◆ **Work task**:
Wherever "reflexivity" turns up in the entries, copy out the line that holds it.

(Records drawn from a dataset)
=== Begin Enclosure ===
(** The outcome of a referendum is final and approval is earned.  Over any
    sequence of [Referendum::resolve] calls on a deciding referendum, the first
    verdict is the last: once the prefix [p] has settled the record, no later
    poll, whatever its time and electorate, changes a field of it.  And a
    referendum that ends up approved was not killed and passed
    [Tally::approved] at a poll held after its deciding period ended. *)
Theorem verdict_final_and_earned r p q :
  status r = Deciding ->
  (status (resolve_all r p) <> Deciding -> resolve_all r (p ++ q) = resolve_all r p) /\
  (status (resolve_all r p) = Approved ->
   killed r = false /\
   exists now e, (now, e) ∈ p /\ decides_at r <= now /\
     approved (tally r) e (threshold_bps (track r)) = true).
Proof.
  intros Hs. split.
  - intros Hp. unfold resolve_all. rewrite foldl_app. by apply (resolve_all_settled _ q).
  - induction p as [|[now e] p IH]; [cbn; congruence|].
    change (resolve_all r ((now, e) :: p)) with (resolve_all (resolve r now e).2 p).
    destruct (resolve_deciding r now e Hs) as [[_ ->]|[Hr|(Ha & Hk & Hn & Hok)]].
    + intros Hp. destruct (IH Hp) as (? & now' & e' & Hin & ?). split; [done|].
      exists now', e'. split; [by right|done].
    + rewrite resolve_all_settled by congruence. congruence.
    + intros _. split; [done|]. exists now, e. unfold ready in Hn. bool_to_prop.
      split; [by left|done].
Qed.

Lemma verdict_final_and_earned_witness :
  let r := with_tally (Referendum_open 7 MintTrack [] 1000 5) (tally_of [mkBallot true Year 300]) in
  let p := [(1000, 400); (1000 + 3 * DAY_SECONDS, 400)] in
  status (resolve_all r p) = Approved /\ resolve_all r (p ++ [(2 ^ 40, 2 ^ 60)]) = resolve_all r p.
Proof.
  cbn zeta. split; [vm_compute; reflexivity|].
  apply (verdict_final_and_earned
    (with_tally (Referendum_open 7 MintTrack [] 1000 5) (tally_of [mkBallot true Year 300]))
    [(1000, 400); (1000 + 3 * DAY_SECONDS, 400)] [(2 ^ 40, 2 ^ 60)]).
  - reflexivity.
  - vm_compute. discriminate.
Defined.

(** Any two sets of approvers that [GuardianSet::authorizes] accepts share a
    member of the set: the guardians cannot authorize two conflicting actions
    without one guardian having approved both.  Listing an approver twice or
    adding strangers never helps, since only distinct members are counted. *)
Theorem guardian_quorums_intersect g p q :
  authorizes g p = true -> authorizes g q = true ->
  exists x, x ∈ members g /\ x ∈ p /\ x ∈ q.
Proof.
  intros (_ & Hw & p' & Hp1 & Hp2 & Hp3 & Hp4)%authorizes_quorum
    (_ & _ & q' & Hq1 & Hq2 & Hq3 & Hq4)%authorizes_quorum.
  destruct (pigeonhole_meet (members g) p' q') as (x & Hx & Hy); try done.
  - unfold len in *. lia.
  - exists x. auto.
Qed.

Lemma guardian_quorums_intersect_witness :
  let m := fun b => replicate 32 b in
  let g := mkGuardianSet [m x01; m x02; m x03] 2 in
  exists x, x ∈ members g /\ x ∈ [m x01; m x02] /\ x ∈ [m x02; m x02; m x03; m x09].
Proof.
  apply (guardian_quorums_intersect
    (mkGuardianSet [replicate 32 x01; replicate 32 x02; replicate 32 x03] 2)
    [replicate 32 x01; replicate 32 x02]
    [replicate 32 x02; replicate 32 x02; replicate 32 x03; replicate 32 x09]);
    vm_compute; reflexivity.
Defined.

(** The accounts an action takes funds or the use of funds from. *)
Definition touched (a : Action) : list (list byte) :=
  match a with
  | FreezeRecovery _ _ seizures => map seizure_from seizures
  | Freeze targets => targets
  | Blacklist target => [target]
  | _ => []
  end.

Definition in_scope (a : Action) (scope_ok : bool) : bool :=
  match a with FreezeRecovery _ _ _ => scope_ok | _ => true end.

(** The constitutional gate.  [check_enactment] lets an action through exactly
    when it is enacted on its own track, a recovery matches the scope that was
    voted on, and no account it seizes from, freezes or blacklists is
    protected; everything else is a [Violation]. *)
Theorem enactment_gate track action scope_ok is_protected :
  check_enactment track action scope_ok is_protected = Ok tt <->
  Action_track action = track /\ in_scope action scope_ok = true /\
  (forall x, x ∈ touched action -> is_protected x = false).
Proof.
  unfold check_enactment. case_bool_decide as Ht; cbn [negb]; [|naive_solver].
  assert (Hex : forall (f : list byte -> bool) l,
    existsb f l = false <-> (forall x, x ∈ l -> f x = false)).
  { intros f l. induction l as [|y l IH]; cbn; [set_solver|].
    rewrite orb_false_iff, IH. set_solver. }
  assert (Hmap : forall l, existsb (fun s => is_protected (seizure_from s)) l =
    existsb is_protected (map seizure_from l)) by (induction l; cbn; congruence).
  assert (Hnil : forall x : list byte, x ∈ [] -> is_protected x = false) by (intros x []%not_elem_of_nil).
  destruct action; cbn [touched in_scope]; rewrite ?Hmap; try tauto.
  - destruct scope_ok; cbn [negb]; [|naive_solver].
    rewrite <- Hex. destruct (existsb _ _); naive_solver.
  - rewrite <- Hex. destruct (existsb _ _); naive_solver.
  - rewrite <- Hex. cbn. rewrite orb_false_r. destruct (is_protected target); naive_solver.
Qed.

(** The action decoder inverts the encoder and admits one encoding per action,
    asset registration apart.  Every well-formed action is read back from its
    own encoding, and for every other kind of action a byte string decodes to
    [a] only if it is the encoding of [a], so two distinct proposals never
    share bytes and one proposal never has two hashes. *)
Theorem Action_wire a bs :
  len bs <= ISIZE_MAX ->
  (Action_valid a /\ bs = to_bytes Action_codec a -> from_bytes Action_codec bs = Ok a) /\
  (from_bytes Action_codec bs = Ok a -> lenient a = false ->
   Action_valid a /\ bs = to_bytes Action_codec a).
Proof.
  intros Hl. split.
  - intros [Hv ->]. by apply from_bytes_encoded; [apply _|done|].
  - intros (d & E & Hd)%from_bytes_decoded Ha. apply Action_decode_consumed in E as [Hv Hc].
    split; [done|]. symmetry. auto.
Qed.

Lemma Action_wire_witness :
  let a := Spend [x01] [x02; x03] 77 in
  from_bytes Action_codec (to_bytes Action_codec a) = Ok a.
Proof.
  apply (Action_wire (Spend [x01] [x02; x03] 77)
    (to_bytes Action_codec (Spend [x01] [x02; x03] 77))).
  - vm_compute. discriminate.
  - split; [|reflexivity]. repeat split; vm_compute; congruence.
Defined.

(** The exception of the previous property is real.  The decoder of an asset
    registration reads its flag as [get_u8()? != 0], so with the flag set 255
    byte strings decode to the same action, 254 of which no encoder writes. *)
Theorem asset_flag_not_canonical asset_id cap epoch_cap k :
  length asset_id = 16%nat -> u128 cap -> u128 epoch_cap -> 0 < k < 256 ->
  let prefix := [byte_of 14] ++ bytes_image asset_id ++ to_le 16 cap ++ to_le 16 epoch_cap in
  from_bytes Action_codec (prefix ++ [byte_of k]) = Ok (AssetRegister asset_id cap epoch_cap true).
Proof.
  intros Hid Hc He Hk prefix. unfold from_bytes.
  assert (Hr : reads (decode Action_codec) (prefix ++ [byte_of k])
    (AssetRegister asset_id cap epoch_cap true)).
  { unfold prefix, Action_codec, Action_decode. cbn [decode]. rewrite <- !app_assoc.
    eapply reads_bind; [by apply reads_get_u8|]. cbn [Action_body Z.eqb Pos.eqb].
    eapply reads_bind; [by apply reads_get_array|].
    eapply reads_bind; [by apply reads_get_u128|]. eapply reads_bind; [by apply reads_get_u128|].
    eapply reads_map; [apply reads_get_u8; unfold in_width; lia|].
    replace (k =? 0) with false by (symmetry; apply Z.eqb_neq; lia). apply reads_ret. }
  rewrite (Hr (Decoder_new _) []).
  - unfold finish, rbind. cbn. by rewrite Nat.eqb_refl.
  - split; [cbn; lia|]. unfold prefix, bytes_image, len, ISIZE_MAX. cbn [Decoder_new input].
    rewrite !length_app, !length_to_le, Hid. cbn. lia.
  - unfold rest. cbn. by rewrite app_nil_r.
Qed.

Lemma asset_flag_not_canonical_witness :
  let id := replicate 16 x07 in
  let prefix := [byte_of 14] ++ bytes_image id ++ to_le 16 5 ++ to_le 16 6 in
  prefix ++ [byte_of 1] <> prefix ++ [byte_of 200] /\
  from_bytes Action_codec (prefix ++ [byte_of 1]) = Ok (AssetRegister id 5 6 true) /\
  from_bytes Action_codec (prefix ++ [byte_of 200]) = Ok (AssetRegister id 5 6 true).
Proof.
  cbn zeta. split; [vm_compute; discriminate|].
  split; apply (asset_flag_not_canonical (replicate 16 x07) 5 6); unfold in_width; done || lia.
Defined.

Lemma legacy_read_back r :
  Referendum_valid r -> unweighted (tally r) -> len (legacy_referendum_image r) <= ISIZE_MAX ->
  referendum_from_stored (legacy_referendum_image r) = Some r.
Proof.
  intros Hr Hu Hl. unfold referendum_from_stored.
  destruct (legacy_not_current r Hr (Decoder_new (legacy_referendum_image r))) as [e He];
    [split; [cbn; lia|done]|done|].
  unfold from_bytes. rewrite He. cbn [rbind].
  apply decode_whole_reads; [|done]. apply reads_referendum_with; [done|].
  apply reads_legacy_tally; [apply Hr|done].
Qed.

(** The storage migration loses nothing.  A referendum written by this code is
    read back as it was, and a record written before conviction weights were
    stored is never mistaken for a current one: the current decoder refuses
    it, and the fallback reads the same referendum with each weight equal to
    its stake. *)
Theorem stored_referendum_read_back r :
  Referendum_valid r -> len (proposer r) < 2 ^ 32 ->
  referendum_from_stored (to_bytes Referendum_codec r) = Some r /\
  (unweighted (tally r) ->
   is_ok (from_bytes Referendum_codec (legacy_referendum_image r)) = false /\
   referendum_from_stored (legacy_referendum_image r) = Some r).
Proof.
  intros Hr Hp.
  assert (Hlen : len (to_bytes Referendum_codec r) <= ISIZE_MAX /\
    len (legacy_referendum_image r) <= ISIZE_MAX).
  { unfold legacy_referendum_image, legacy_tally_image, Referendum_codec, Referendum_encode,
      Track_codec, Track_encode, Tally_codec, Tally_encode. codec_image.
    unfold vec_u8_codec, bytes_image, len, ISIZE_MAX in *. codec_image. unfold bytes_image.
    rewrite !length_app, !length_to_le. cbn. lia. }
  destruct Hlen as [Hc Hl]. split.
  - unfold referendum_from_stored. by rewrite (from_bytes_encoded Referendum_codec r Hr Hc).
  - intros Hu. split; [|by apply legacy_read_back].
    destruct (legacy_not_current r Hr (Decoder_new (legacy_referendum_image r))) as [e He];
      [split; [cbn; lia|done]|done|].
    unfold from_bytes. by rewrite He.
Qed.

Lemma stored_referendum_read_back_witness :
  let r := with_tally (Referendum_open 7 MintTrack [x01; x02] 1000 5) (mkTally 9 8 9 8) in
  referendum_from_stored (to_bytes Referendum_codec r) = Some r /\
  referendum_from_stored (legacy_referendum_image r) = Some r.
Proof.
  cbn zeta.
  destruct (stored_referendum_read_back
    (with_tally (Referendum_open 7 MintTrack [x01; x02] 1000 5) (mkTally 9 8 9 8))) as [H1 H2].
  - repeat split; vm_compute; congruence.
  - vm_compute. reflexivity.
  - split; [exact H1|]. apply H2. split; reflexivity.
Defined.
=== End Enclosure ===
◆ **Result of this task**:
  cbn zeta. split; [vm_compute; reflexivity|].
  - reflexivity.
    vm_compute; reflexivity.
  - split; [|reflexivity]. repeat split; vm_compute; congruence.
  - vm_compute. reflexivity.
  - split; [exact H1|]. apply H2. split; reflexivity.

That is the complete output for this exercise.